Nos termos da matéria de facto assente, foram ainda ouvidas na qualidade de testemunhas, duas professoras do quadro do Agrupamento de Escolas Baixa-Chiado.

Proferida a acusação, o professor apresentou a sua defesa, da qual se extra o seguinte: “(…) Refuta-se e impugna-se o teor do artigo único da Acusação, na medida em que:

a) o Arguido segurou a aluna pela camisola, apenas para impedir que esta fugisse e por meros segundos;

b) como resulta evidente, se tivesse empregue a violência que lhe é imputada, tal camisola teria de apresentar danos, o que não sucedeu;

c) o Arguido nunca magoou a aluna L...........;

d) o Arguido nunca a empurrou contra a parede nem a manteve ali pressionada;

e) se o motivo do berro tivesse sido uma pisadela, a aluna não teria deixado de o referir, o que não sucedeu. Pelo contrário,

57°

Perante o berro estridente da aluna L..........., as únicas atitudes do Arguido foram:

a) segurá-la pela camisola para evitar que fugisse;

b) esticar o dedo na sua direcção sem lhe tocar e referir-lhe que, se voltasse a gritar assim de forma infundada, seria expulsa.

c) deixá-la seguir o seu caminho, de seguida. (…)”.

A assistente operacional na Escola também prestou depoimento, de que se extrai o seguinte: “(…) num dia que não consegue concretizar, no corredor do 10 andar estava junto às alunas L..........., B.......... e I.......... Nessa altura a L........... estava a chorar e passou a Dra. H........., Adjunta do Director, que a chamou. Quando ficou sozinha com a B.......... e a I........., elas disseram “A L........... está a chorar porque mentiu ao pai sobre o professor e agora não sabe o que tudo isto vai dar”. Nessa altura perguntou às duas alunas o que é que se tinha passado e elas disseram que vinham as três a subir a escada, a L........... deu um grito e o professor R........ voltou-se para ela com um dedo apontado e disse-lhe que não eram maneiras de se gritar numa escola. (…)”.

A professora A..........bela também foi ouvida, tendo declarado: “(…) estava no piso superior da escada quando ouviu um grito histérico, não sabendo provocado porquê.
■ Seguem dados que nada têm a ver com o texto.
(* ===== verification/DbIterProof.v ===== *)
(** * The database iterator shows what a snapshot sees

    Over a lawful iterator of all updates, the database iterator is a lawful
    iterator of the newest visible values. *)
From Stdlib Require Import Znumtheory.
From S2P Require Import Prelude Order Coding Env Comparator DbFormat DbFormatProof SkipList SkipListProof SkipListSet Iterator TwoLevelProof DbIter.
Import DBIter.

(** ** The periods between samples *)
Definition seed_ok (s : Z) : Prop := 1 <= s < 2147483647.

Lemma new_Random_ok s : seed_ok (new_Random s).
Proof.
  unfold new_Random, seed_ok. change (Z.land s 0x7fffffff) with (Z.land s (Z.ones 31)). rewrite Z.land_ones by lia.
  pose proof (Z.mod_pos_bound s (2 ^ 31) ltac:(lia)). destruct (Z.eqb_spec (s mod 2 ^ 31) 0) ; cbn [orb]; [lia|].
  destruct (Z.eqb_spec (s mod 2 ^ 31) 2147483647); lia.
Qed.

Lemma Random_Next_ok s : seed_ok s -> Random_Next s = (s * 16807) mod 2147483647 /\ seed_ok (Random_Next s).
Proof.
  unfold seed_ok. intros Hs. assert (E : Random_Next s = (s * 16807) mod 2147483647).
  { unfold Random_Next. cbv zeta. rewrite (wrap_small 64) by lia. rewrite Z.shiftr_div_pow2 by lia. change (Z.land (s * 16807) 2147483647) with (Z.land (s * 16807) (Z.ones 31)).
    rewrite Z.land_ones by lia. change 2147483647 with (2 ^ 31 - 1).
    set (p := s * 16807). assert (Hp : 0 <= p < 2 ^ 31 * 16807) by (unfold p; lia).
    pose proof (Z.div_mod p (2 ^ 31) ltac:(lia)) as Ed. pose proof (Z.mod_pos_bound p (2 ^ 31) ltac:(lia)) as Hm.
    assert (Hd : 0 <= p / 2 ^ 31 < 16807) by (split; [apply Z.div_pos; lia|apply Z.div_lt_upper_bound; lia]).
    rewrite (wrap_small 32 (p / 2 ^ 31 + p mod 2 ^ 31)) by lia. change 2147483647 with (2 ^ 31 - 1).
    assert (Hne : p mod (2 ^ 31 - 1) <> 0).
    { intros H0. apply Z.mod_divide in H0; [|lia]. unfold p in H0. rewrite Z.mul_comm in H0.
      apply (Z.gauss _ 16807 s) in H0; [|by vm_compute]. apply Z.divide_pos_le in H0; lia. }
    destruct (Z.ltb_spec (2 ^ 31 - 1) (p / 2 ^ 31 + p mod 2 ^ 31)) as [Hlt|Hge].
    - rewrite wrap_small by lia. apply (Z.mod_unique_pos _ _ (p / 2 ^ 31 + 1)); lia.
    - destruct (decide (p / 2 ^ 31 + p mod 2 ^ 31 = 2 ^ 31 - 1)) as [E|]; [|apply (Z.mod_unique_pos _ _ (p / 2 ^ 31)); lia].
      exfalso. apply Hne. symmetry. apply (Z.mod_unique_pos _ _ (p / 2 ^ 31 + 1)); lia. }
  split; [done|]. rewrite E. pose proof (Z.mod_pos_bound (s * 16807) 2147483647 ltac:(lia)).
  assert ((s * 16807) mod 2147483647 <> 0); [|lia]. intros H0. apply Z.mod_divide in H0; [|lia]. rewrite Z.mul_comm in H0.
  apply (Z.gauss _ 16807 s) in H0; [|by vm_compute]. apply Z.divide_pos_le in H0; lia.
Qed.
(* ===== verification/DbIterSpec.v ===== *)
(** * Reading the database through iterators

    The iterator of a memtable is lawful; the database iterator over the
    merged iterators of memtables shows what a snapshot sees. *)
From Stdlib Require Import Sorting.Sorted.
From S2P Require Import Prelude Order Coding CodingProof Env Comparator ComparatorProof DbFormat DbFormatProof SkipList SkipListProof SkipListSet Iterator TwoLevelProof.
From S2P Require Import MemTable MemTableSpec Merger MergerProof DbIter DbIterProof.
Import DBIter.

(** ** Keys that fit in an entry *)
Definition fits (valid : list Z -> Prop) (k : list Z) : Prop := valid k /\ zlen k + 8 < 2 ^ 32.

#[export] Instance fits_lawful `{Comparator} valid order `{!LawfulComparator valid order} `{!ShortComparator} : LawfulComparator (fits valid) order.
Proof.
  split; [|apply _| |].
  - intros a b [Ha _] [Hb _]. by apply compare_law.
  - intros start limit [Hs Hz] [Hl _] Ho. destruct (separator_law start limit Hs Hl Ho) as (s & E & Hv & Hrest).
    exists s. split; [done|]. split; [|done]. split; [done|]. pose proof (separator_short _ _ _ E). lia.
  - intros key [Hk Hz]. destruct (successor_law key Hk) as (s & E & Hv & Hle). exists s. split; [done|]. split; [|done].
    split; [done|]. pose proof (successor_short _ _ E). lia.
Qed.

(** ** Sorted updates *)
Section Sort.
Context {A B : Type} (f : A -> B) (order : B -> B -> comparison) {Horder : TotalOrder order}.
Desceu as escadas e viu uma aluna pequena entre a parede e o professor, não sabe se estava encostada e o professor de dedo apontado à aluna, não sabe se lhe estava a tocar, mas estava muito próximo, dizendo que se ela voltasse a gritar-lhe metia um processo e expulsava da escola. Relativamente aos gritos ainda esclareceu que depende das pessoas e do ambiente, mas considerou exagerado o grito da aluna que já classificou de histérico. Não viu o que aconteceu entre o grito da aluna e a situação de ver o arguido perto da aluna com o dedo apontado. Quando o professor falou com a aluna passou pelo local, sem intervir e saiu para a zona do pátio e logo de seguida viu o professor sair e disse ao arguido qualquer coisa do género “as alunas gritam muito”. (…) Acrescenta que entre o grito que ouviu da aluna e a visualização da cena por si, passaram cerca de três ou quatro segundos que foi o tempo de descer um patamar de escadas e reafirma que quando viu a cena o professor não estava a agarrar a aluna e estava a dizer que se ela voltasse a gritar a expulsava, apontando com o dedo próximo da aluna. (…). (…) não viu o arguido segurar a aluna, não viu o arguido magoar a aluna e também não viu empurrá-la contra a parede e aí a manter pressionada, admitindo como verdadeira a alínea e). No artigo 57 não viu o que está referido na alínea a), mas são verdadeiros os conteúdos das alíneas b) e c) (…)”.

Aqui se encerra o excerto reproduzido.